*** Opening of Input records ***
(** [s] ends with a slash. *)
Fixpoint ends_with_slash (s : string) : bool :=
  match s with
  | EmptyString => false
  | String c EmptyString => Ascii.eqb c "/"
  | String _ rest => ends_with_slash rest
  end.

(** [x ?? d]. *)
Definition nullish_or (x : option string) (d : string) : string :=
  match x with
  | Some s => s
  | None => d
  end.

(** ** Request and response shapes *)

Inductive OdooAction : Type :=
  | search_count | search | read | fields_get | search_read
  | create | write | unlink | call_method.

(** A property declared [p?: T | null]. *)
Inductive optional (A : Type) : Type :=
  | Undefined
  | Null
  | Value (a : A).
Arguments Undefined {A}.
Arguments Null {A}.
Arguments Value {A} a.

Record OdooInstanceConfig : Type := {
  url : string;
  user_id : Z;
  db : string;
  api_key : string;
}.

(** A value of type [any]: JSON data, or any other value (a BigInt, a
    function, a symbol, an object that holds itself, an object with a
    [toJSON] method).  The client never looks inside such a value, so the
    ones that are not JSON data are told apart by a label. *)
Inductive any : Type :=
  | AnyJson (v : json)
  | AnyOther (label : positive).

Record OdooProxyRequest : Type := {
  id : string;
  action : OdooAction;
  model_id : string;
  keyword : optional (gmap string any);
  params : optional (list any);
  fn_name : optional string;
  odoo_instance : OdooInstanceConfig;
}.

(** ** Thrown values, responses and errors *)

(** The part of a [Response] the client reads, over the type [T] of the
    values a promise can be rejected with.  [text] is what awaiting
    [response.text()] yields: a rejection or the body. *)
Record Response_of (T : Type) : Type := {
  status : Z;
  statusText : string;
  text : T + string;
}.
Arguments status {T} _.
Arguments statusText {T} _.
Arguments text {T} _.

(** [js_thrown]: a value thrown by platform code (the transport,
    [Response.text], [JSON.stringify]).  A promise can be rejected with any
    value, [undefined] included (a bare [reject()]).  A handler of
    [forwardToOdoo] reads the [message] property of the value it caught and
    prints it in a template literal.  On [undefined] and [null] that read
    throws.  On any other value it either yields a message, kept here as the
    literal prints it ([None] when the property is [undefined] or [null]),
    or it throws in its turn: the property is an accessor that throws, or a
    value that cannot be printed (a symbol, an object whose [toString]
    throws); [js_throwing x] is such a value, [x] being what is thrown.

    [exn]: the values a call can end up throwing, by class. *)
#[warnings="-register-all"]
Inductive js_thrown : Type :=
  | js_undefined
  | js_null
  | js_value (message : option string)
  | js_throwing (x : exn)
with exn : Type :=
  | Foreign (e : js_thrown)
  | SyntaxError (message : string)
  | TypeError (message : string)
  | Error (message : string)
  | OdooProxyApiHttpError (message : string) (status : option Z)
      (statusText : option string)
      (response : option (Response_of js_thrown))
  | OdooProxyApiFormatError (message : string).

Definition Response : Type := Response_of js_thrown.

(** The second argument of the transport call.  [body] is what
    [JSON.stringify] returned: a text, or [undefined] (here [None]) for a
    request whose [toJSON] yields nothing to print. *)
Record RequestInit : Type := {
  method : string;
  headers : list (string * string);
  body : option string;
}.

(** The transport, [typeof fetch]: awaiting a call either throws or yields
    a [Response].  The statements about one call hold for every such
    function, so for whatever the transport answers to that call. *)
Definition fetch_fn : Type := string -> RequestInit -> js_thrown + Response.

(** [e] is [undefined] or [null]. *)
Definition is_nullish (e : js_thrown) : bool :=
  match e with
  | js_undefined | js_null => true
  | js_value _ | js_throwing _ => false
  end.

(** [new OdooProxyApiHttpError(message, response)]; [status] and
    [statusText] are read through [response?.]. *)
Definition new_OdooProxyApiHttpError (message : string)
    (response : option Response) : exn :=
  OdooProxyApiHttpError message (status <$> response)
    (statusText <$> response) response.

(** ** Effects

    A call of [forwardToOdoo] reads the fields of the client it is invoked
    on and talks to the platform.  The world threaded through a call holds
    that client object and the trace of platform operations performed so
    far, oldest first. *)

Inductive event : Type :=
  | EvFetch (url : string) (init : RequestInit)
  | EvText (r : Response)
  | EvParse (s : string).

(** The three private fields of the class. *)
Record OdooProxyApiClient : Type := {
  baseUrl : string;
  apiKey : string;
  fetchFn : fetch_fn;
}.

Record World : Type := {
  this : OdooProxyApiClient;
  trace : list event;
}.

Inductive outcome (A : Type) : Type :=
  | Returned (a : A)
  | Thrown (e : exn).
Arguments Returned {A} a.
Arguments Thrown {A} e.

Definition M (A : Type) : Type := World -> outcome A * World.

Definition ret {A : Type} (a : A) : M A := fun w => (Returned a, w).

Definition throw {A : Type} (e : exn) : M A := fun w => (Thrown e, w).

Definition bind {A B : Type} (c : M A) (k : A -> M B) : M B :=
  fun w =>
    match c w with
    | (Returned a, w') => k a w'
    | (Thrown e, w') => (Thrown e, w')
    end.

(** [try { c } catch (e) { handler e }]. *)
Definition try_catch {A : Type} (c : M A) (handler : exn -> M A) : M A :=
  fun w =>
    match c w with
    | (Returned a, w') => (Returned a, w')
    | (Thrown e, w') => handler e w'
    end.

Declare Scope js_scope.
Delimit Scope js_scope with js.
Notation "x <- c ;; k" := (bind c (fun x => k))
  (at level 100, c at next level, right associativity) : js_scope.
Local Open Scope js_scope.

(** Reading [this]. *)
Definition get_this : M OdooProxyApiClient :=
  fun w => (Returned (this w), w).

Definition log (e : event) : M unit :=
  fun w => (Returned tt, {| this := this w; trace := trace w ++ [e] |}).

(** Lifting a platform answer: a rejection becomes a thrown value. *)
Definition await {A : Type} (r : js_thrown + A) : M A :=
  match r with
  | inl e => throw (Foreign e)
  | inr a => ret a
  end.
*** Close of Input records ***
*** Opening of Input records ***
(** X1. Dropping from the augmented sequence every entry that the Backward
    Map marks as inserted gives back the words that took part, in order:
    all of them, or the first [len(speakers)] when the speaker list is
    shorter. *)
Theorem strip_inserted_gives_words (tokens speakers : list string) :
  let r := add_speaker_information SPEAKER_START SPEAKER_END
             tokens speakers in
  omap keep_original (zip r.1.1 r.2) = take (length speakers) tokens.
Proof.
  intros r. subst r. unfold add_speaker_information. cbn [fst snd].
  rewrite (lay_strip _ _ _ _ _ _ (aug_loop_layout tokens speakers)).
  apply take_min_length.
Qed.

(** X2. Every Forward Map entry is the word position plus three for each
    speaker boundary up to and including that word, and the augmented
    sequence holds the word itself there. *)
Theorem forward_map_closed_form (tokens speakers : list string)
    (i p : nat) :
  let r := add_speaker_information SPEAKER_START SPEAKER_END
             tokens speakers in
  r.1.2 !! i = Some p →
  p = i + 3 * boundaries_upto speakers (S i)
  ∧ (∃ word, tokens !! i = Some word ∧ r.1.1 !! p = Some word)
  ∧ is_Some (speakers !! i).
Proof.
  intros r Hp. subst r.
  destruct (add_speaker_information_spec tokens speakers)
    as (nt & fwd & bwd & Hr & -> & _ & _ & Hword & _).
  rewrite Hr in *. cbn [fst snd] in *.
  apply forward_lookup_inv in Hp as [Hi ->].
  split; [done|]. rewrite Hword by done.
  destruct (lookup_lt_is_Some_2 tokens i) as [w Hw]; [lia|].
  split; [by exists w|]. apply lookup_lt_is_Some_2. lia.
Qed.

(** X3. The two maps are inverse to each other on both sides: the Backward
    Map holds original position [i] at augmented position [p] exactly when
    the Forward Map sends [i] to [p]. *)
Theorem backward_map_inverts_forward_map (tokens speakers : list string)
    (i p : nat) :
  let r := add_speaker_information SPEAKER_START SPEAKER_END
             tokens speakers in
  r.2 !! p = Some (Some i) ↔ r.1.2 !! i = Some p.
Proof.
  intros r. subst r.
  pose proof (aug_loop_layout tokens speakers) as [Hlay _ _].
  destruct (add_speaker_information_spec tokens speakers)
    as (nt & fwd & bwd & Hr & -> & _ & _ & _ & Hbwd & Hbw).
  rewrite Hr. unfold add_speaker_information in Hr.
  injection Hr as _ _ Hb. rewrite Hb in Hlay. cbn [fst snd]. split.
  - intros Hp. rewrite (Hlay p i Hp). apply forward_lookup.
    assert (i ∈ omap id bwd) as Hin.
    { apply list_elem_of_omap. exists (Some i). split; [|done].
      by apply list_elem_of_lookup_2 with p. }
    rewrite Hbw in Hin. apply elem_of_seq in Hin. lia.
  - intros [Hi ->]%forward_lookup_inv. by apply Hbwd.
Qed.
*** Close of Input records ***
*** Opening of Input records ***
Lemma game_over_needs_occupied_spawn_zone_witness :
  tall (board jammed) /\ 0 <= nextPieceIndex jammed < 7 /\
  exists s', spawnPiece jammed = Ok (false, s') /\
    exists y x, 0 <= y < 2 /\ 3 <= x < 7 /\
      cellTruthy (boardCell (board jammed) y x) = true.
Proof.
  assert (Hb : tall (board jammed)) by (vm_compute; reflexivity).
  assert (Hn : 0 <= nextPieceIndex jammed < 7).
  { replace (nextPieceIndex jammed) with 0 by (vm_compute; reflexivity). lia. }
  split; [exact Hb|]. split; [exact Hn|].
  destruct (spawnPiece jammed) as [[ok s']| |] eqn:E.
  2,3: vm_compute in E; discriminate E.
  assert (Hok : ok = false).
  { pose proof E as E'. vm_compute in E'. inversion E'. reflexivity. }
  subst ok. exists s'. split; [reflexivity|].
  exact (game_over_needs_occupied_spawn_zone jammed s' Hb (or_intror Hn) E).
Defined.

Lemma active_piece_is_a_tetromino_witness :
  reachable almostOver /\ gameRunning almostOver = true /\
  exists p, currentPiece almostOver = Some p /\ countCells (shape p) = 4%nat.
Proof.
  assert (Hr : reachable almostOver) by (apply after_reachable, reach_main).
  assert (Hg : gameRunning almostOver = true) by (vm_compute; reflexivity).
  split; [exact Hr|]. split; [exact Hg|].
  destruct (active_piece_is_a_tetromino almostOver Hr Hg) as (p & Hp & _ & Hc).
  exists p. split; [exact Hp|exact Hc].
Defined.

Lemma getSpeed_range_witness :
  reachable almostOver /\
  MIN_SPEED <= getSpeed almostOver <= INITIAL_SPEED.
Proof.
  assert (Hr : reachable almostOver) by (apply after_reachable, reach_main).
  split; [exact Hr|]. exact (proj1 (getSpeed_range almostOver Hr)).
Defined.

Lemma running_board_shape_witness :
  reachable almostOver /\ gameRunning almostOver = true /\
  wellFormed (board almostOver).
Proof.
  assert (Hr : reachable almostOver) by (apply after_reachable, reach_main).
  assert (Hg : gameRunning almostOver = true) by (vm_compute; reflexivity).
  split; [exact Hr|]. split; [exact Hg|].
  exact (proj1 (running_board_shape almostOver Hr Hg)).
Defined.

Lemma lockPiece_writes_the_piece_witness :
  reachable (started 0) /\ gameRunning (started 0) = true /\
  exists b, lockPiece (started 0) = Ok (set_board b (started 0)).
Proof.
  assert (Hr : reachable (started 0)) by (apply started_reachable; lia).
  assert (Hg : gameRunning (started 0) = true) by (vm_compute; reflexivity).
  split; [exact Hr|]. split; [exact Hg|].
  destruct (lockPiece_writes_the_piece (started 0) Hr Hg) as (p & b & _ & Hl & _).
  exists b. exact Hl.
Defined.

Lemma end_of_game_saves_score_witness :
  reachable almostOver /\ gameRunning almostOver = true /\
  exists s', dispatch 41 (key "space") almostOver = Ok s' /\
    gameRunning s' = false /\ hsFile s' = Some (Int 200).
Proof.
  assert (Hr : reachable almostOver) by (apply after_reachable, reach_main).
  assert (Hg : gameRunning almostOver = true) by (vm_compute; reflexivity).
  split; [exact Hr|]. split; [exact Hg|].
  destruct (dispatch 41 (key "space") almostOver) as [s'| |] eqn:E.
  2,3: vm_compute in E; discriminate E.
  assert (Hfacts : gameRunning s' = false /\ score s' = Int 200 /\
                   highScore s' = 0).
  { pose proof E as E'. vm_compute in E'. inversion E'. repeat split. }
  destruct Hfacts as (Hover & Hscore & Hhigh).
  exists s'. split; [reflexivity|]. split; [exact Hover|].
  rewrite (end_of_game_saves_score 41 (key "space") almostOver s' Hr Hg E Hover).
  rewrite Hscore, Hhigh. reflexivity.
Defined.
*** Close of Input records ***
- Work required -
From the entries above, write out only the lines starting at the line that holds "(** [s] ends with a slash. *)" and ending at the line that holds "(** ** Thrown values, responses and errors *)", keeping both and matching them exactly.

- Reply to the exercise -
(** [s] ends with a slash. *)
Fixpoint ends_with_slash (s : string) : bool :=
  match s with
  | EmptyString => false
  | String c EmptyString => Ascii.eqb c "/"
  | String _ rest => ends_with_slash rest
  end.

(** [x ?? d]. *)
Definition nullish_or (x : option string) (d : string) : string :=
  match x with
  | Some s => s
  | None => d
  end.

(** ** Request and response shapes *)

Inductive OdooAction : Type :=
  | search_count | search | read | fields_get | search_read
  | create | write | unlink | call_method.

(** A property declared [p?: T | null]. *)
Inductive optional (A : Type) : Type :=
  | Undefined
  | Null
  | Value (a : A).
Arguments Undefined {A}.
Arguments Null {A}.
Arguments Value {A} a.

Record OdooInstanceConfig : Type := {
  url : string;
  user_id : Z;
  db : string;
  api_key : string;
}.

(** A value of type [any]: JSON data, or any other value (a BigInt, a
    function, a symbol, an object that holds itself, an object with a
    [toJSON] method).  The client never looks inside such a value, so the
    ones that are not JSON data are told apart by a label. *)
Inductive any : Type :=
  | AnyJson (v : json)
  | AnyOther (label : positive).

Record OdooProxyRequest : Type := {
  id : string;
  action : OdooAction;
  model_id : string;
  keyword : optional (gmap string any);
  params : optional (list any);
  fn_name : optional string;
  odoo_instance : OdooInstanceConfig;
}.

(** ** Thrown values, responses and errors *)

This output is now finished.